---------- INFORMATION SHOWN ----------

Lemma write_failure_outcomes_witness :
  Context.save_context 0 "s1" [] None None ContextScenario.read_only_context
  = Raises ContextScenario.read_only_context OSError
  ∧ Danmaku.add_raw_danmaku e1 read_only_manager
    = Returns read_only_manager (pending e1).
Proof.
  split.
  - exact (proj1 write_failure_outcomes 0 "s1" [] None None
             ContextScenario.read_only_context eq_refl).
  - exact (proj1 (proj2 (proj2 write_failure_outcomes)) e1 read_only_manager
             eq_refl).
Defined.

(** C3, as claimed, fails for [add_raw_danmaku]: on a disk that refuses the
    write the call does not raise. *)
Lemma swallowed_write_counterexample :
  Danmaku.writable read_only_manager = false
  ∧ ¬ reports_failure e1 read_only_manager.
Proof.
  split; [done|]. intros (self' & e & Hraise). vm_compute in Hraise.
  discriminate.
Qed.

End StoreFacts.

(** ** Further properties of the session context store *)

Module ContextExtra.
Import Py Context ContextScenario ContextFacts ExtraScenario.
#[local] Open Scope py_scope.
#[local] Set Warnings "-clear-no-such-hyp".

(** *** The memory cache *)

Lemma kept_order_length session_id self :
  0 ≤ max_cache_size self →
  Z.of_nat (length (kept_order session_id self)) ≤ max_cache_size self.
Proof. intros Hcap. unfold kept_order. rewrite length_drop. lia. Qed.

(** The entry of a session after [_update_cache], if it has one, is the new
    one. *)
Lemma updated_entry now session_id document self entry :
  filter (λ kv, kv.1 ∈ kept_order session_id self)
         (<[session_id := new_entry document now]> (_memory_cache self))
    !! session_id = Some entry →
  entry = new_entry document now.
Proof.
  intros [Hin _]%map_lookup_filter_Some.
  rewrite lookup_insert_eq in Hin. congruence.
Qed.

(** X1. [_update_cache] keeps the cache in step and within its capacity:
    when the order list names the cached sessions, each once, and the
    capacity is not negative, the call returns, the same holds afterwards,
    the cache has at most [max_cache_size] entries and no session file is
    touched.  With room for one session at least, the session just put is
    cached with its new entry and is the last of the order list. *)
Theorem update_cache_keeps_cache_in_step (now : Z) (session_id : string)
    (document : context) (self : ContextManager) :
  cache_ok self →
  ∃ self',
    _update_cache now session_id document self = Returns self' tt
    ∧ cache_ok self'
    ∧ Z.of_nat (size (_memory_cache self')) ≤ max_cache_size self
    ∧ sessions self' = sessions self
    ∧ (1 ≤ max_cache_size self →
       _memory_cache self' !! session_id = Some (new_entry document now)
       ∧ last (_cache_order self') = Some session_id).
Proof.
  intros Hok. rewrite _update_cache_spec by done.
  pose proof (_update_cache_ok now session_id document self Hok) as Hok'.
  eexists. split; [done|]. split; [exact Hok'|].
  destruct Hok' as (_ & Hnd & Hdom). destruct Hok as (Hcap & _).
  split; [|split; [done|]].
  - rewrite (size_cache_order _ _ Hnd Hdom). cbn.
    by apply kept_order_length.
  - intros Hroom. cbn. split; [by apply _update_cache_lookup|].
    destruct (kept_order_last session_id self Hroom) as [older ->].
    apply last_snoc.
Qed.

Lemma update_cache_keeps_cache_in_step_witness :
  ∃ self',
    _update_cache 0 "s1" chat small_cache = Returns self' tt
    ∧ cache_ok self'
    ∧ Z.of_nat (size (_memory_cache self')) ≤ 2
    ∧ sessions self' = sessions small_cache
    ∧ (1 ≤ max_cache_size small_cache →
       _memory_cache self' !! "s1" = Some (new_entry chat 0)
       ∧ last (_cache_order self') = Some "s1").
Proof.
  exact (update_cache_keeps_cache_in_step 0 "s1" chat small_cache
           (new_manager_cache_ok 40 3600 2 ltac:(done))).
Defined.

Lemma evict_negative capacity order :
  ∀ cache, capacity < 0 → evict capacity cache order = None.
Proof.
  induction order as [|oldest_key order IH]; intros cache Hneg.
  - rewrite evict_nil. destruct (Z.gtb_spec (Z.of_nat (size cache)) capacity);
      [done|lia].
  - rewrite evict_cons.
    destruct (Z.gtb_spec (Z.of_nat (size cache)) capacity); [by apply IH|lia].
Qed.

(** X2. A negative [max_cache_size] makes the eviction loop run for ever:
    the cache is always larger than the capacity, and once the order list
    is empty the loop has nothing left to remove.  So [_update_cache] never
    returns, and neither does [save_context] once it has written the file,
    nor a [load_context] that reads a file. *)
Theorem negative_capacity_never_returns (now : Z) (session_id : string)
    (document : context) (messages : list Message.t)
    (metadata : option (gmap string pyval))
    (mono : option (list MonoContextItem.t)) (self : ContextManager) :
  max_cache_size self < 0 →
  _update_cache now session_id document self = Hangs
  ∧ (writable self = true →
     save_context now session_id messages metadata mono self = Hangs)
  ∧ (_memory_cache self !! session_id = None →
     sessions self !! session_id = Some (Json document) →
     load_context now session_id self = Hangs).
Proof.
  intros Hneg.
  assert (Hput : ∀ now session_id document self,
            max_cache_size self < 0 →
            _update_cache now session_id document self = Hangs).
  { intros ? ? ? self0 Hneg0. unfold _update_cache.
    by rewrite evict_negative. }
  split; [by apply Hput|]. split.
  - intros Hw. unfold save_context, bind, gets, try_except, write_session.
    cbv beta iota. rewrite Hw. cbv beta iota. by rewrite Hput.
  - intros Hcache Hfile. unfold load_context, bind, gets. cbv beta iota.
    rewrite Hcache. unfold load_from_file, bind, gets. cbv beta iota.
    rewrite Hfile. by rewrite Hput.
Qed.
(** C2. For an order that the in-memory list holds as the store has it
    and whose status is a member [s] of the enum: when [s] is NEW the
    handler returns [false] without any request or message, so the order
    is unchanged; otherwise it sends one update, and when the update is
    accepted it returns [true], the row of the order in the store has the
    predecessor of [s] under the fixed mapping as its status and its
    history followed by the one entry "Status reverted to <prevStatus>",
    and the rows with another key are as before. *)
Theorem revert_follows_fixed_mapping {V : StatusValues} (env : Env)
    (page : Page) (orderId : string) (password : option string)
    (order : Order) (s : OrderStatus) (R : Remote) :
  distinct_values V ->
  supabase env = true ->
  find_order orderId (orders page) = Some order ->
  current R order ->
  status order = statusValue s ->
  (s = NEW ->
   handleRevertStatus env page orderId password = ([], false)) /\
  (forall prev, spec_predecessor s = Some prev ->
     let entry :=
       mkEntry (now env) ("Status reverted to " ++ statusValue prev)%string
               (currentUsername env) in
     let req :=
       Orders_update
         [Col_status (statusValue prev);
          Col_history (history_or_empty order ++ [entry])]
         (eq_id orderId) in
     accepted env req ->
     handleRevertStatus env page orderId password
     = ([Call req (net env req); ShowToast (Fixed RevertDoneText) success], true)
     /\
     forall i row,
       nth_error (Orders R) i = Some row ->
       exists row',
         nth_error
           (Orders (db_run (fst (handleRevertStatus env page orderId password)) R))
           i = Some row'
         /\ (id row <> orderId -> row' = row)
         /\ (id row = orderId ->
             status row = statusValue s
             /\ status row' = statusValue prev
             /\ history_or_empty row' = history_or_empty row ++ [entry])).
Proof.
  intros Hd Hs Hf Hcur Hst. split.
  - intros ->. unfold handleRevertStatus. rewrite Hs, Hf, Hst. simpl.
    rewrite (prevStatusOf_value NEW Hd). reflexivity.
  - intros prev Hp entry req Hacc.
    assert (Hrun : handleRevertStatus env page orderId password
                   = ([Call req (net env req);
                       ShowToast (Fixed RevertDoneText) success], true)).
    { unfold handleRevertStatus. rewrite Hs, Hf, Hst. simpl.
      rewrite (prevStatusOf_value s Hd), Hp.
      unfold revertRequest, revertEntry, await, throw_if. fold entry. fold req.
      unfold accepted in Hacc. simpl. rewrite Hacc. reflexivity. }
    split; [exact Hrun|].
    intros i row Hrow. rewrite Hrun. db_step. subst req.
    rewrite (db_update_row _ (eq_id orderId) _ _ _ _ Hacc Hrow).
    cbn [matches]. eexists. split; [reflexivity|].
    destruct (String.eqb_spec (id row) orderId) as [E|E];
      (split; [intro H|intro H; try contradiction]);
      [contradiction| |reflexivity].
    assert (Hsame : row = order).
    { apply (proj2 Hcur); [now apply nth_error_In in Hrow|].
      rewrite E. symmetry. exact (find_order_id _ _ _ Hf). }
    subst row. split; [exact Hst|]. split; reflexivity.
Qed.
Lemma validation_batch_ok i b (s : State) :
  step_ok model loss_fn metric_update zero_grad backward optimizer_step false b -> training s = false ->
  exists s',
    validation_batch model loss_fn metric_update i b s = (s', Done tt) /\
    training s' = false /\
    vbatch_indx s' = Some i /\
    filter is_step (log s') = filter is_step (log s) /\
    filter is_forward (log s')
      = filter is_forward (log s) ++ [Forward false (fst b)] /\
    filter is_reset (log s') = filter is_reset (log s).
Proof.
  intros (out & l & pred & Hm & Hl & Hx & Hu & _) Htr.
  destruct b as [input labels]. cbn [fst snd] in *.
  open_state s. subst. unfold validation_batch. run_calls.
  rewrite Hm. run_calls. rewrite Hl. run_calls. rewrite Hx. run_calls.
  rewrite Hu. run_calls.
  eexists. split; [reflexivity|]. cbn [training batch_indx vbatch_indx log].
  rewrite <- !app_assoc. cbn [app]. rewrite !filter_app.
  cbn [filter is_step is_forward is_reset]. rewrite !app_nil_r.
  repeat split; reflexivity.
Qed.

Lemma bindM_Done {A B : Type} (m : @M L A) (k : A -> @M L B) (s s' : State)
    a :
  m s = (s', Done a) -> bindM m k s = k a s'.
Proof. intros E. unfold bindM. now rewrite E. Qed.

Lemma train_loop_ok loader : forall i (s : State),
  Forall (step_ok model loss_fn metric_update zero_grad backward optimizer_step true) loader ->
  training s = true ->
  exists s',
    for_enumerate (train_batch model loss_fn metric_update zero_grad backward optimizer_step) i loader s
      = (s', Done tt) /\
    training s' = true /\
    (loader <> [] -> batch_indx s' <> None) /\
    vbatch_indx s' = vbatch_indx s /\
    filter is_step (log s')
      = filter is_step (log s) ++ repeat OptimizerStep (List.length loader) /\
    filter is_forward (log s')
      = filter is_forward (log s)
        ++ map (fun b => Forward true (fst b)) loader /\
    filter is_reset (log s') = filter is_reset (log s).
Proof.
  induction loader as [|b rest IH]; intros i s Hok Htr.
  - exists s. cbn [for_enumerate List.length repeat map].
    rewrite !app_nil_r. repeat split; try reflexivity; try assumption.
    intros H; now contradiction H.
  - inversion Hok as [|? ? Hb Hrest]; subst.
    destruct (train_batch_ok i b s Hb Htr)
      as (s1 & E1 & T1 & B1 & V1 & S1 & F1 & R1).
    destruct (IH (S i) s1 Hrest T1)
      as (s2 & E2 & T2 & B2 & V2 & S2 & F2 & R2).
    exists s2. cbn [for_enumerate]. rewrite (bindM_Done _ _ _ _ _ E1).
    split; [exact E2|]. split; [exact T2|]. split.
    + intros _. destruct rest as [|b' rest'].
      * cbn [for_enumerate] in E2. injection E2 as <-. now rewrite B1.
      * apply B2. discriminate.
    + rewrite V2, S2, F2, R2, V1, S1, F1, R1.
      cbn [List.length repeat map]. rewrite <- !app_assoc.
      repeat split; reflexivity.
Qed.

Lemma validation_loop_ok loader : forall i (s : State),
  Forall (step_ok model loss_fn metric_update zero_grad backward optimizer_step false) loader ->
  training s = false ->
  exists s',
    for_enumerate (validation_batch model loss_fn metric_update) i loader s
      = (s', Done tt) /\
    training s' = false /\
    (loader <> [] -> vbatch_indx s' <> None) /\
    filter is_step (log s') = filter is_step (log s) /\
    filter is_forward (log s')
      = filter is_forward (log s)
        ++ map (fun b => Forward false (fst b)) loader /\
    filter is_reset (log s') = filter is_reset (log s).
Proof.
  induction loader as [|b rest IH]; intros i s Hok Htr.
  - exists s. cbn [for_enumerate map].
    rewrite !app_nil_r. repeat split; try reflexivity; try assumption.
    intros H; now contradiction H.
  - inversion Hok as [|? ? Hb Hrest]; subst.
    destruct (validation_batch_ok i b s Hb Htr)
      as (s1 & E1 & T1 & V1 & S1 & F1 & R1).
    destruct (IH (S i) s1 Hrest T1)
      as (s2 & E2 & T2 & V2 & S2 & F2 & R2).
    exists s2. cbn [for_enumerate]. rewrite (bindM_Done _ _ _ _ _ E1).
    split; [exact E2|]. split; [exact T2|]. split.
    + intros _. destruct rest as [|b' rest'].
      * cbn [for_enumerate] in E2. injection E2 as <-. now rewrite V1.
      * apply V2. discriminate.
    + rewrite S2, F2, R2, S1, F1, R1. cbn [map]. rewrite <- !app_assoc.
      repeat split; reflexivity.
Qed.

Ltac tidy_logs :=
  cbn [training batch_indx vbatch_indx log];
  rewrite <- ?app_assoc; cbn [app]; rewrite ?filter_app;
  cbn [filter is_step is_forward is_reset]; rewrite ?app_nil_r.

----------

__PROBLEM REQUIREMENTS__:
I'd like an exact copy of the lines above, from the very first one through the line that contains "ContextScenario.read_only_context eq_refl).", with nothing else added.

__RESPONSE AREA__:
Lemma write_failure_outcomes_witness :
  Context.save_context 0 "s1" [] None None ContextScenario.read_only_context
  = Raises ContextScenario.read_only_context OSError
  ∧ Danmaku.add_raw_danmaku e1 read_only_manager
    = Returns read_only_manager (pending e1).
Proof.
  split.
  - exact (proj1 write_failure_outcomes 0 "s1" [] None None
             ContextScenario.read_only_context eq_refl).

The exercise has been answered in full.